(Dataset records Opens)
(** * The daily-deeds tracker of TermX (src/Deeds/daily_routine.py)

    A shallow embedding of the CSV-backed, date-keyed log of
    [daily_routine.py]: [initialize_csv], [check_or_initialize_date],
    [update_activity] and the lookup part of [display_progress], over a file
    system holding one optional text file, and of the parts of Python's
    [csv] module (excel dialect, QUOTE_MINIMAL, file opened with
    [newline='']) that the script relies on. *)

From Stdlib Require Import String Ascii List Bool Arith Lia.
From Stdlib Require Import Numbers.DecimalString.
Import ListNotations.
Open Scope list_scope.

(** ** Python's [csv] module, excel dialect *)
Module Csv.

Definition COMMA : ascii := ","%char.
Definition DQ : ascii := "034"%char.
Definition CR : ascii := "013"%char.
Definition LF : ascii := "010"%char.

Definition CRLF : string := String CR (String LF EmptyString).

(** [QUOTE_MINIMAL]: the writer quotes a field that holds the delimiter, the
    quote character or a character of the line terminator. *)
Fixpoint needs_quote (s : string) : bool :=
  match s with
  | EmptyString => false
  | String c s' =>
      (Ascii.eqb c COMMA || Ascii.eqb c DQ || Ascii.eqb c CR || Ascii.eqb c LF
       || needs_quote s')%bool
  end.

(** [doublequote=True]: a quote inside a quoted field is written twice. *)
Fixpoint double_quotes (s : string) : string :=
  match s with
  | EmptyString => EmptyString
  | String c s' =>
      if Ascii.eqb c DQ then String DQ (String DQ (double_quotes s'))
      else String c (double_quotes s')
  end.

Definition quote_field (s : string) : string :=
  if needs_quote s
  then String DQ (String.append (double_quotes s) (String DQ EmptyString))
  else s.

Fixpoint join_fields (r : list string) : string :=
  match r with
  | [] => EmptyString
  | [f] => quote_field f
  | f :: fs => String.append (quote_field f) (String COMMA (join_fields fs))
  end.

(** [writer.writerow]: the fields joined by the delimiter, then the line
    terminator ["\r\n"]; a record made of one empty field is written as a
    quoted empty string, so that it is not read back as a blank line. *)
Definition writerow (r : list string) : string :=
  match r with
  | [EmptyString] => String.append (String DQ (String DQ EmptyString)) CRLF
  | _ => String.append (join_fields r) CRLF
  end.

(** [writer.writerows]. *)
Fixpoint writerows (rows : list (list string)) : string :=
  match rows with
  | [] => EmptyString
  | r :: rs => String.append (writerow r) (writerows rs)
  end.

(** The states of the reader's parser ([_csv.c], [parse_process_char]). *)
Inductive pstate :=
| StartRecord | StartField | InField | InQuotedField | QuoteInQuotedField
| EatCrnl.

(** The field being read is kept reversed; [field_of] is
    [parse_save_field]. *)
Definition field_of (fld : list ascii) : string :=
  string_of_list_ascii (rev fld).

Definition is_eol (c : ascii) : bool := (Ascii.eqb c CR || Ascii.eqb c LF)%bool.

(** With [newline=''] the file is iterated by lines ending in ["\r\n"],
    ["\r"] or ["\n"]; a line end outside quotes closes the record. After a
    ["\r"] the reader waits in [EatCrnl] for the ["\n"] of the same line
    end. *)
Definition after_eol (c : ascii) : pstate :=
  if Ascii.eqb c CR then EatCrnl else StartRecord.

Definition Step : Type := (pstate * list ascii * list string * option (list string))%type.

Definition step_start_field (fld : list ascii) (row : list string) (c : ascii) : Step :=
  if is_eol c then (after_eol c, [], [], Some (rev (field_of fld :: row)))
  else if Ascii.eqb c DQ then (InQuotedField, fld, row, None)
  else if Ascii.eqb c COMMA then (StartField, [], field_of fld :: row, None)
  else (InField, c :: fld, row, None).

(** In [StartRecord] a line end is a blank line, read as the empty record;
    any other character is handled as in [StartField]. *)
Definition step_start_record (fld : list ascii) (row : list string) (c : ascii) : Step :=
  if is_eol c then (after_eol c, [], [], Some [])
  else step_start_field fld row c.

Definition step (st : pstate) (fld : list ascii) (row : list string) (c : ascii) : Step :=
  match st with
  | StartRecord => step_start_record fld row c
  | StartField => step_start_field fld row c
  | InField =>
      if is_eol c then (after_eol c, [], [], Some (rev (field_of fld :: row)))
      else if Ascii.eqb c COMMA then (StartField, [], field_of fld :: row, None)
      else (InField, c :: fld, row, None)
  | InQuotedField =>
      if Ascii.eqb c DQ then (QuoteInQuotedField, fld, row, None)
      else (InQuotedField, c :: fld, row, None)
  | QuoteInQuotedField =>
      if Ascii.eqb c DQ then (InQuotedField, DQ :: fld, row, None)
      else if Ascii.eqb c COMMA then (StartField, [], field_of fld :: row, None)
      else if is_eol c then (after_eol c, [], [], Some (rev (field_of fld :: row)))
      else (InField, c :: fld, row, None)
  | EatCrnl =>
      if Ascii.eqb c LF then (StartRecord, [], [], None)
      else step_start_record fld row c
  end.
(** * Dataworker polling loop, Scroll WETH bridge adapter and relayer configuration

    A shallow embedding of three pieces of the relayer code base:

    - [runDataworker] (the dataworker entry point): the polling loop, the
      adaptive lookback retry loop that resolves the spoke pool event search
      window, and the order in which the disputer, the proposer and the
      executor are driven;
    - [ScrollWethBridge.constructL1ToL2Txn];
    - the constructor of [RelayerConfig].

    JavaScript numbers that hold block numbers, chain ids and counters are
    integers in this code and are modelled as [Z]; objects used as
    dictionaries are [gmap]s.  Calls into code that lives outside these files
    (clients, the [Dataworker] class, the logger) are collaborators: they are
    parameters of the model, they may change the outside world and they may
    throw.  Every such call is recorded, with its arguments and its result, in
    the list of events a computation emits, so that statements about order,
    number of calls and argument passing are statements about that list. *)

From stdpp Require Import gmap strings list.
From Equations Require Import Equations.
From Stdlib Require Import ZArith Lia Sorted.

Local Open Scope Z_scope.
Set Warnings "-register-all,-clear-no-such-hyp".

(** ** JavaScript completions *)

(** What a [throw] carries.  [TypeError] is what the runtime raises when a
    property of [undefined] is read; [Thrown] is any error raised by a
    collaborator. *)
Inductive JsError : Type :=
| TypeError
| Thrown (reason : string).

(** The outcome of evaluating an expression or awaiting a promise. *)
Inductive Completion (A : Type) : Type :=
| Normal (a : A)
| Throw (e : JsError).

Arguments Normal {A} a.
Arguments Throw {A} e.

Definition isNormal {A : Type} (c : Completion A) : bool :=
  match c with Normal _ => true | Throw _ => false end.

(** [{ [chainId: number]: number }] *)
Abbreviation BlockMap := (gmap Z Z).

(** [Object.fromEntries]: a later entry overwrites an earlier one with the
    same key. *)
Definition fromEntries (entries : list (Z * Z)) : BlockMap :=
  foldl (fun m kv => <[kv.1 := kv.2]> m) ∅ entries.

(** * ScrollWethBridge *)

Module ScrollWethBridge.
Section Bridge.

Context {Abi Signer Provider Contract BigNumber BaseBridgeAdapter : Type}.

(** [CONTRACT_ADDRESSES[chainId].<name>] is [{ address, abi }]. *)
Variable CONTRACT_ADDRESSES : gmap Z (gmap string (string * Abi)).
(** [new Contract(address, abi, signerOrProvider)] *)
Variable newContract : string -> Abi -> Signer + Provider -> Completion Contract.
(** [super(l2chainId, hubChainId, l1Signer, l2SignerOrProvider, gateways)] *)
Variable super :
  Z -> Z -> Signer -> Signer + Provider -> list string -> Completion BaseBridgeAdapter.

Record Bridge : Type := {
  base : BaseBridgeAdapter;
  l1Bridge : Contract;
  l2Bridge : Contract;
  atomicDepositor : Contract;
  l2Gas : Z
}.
(Dataset records Closes)
Problem details :: Select the lines in this material that hold the word "gmap", leaving none out.

Answer for this exercise ::
    dictionaries are [gmap]s.  Calls into code that lives outside these files
From stdpp Require Import gmap strings list.
Abbreviation BlockMap := (gmap Z Z).
Variable CONTRACT_ADDRESSES : gmap Z (gmap string (string * Abi)).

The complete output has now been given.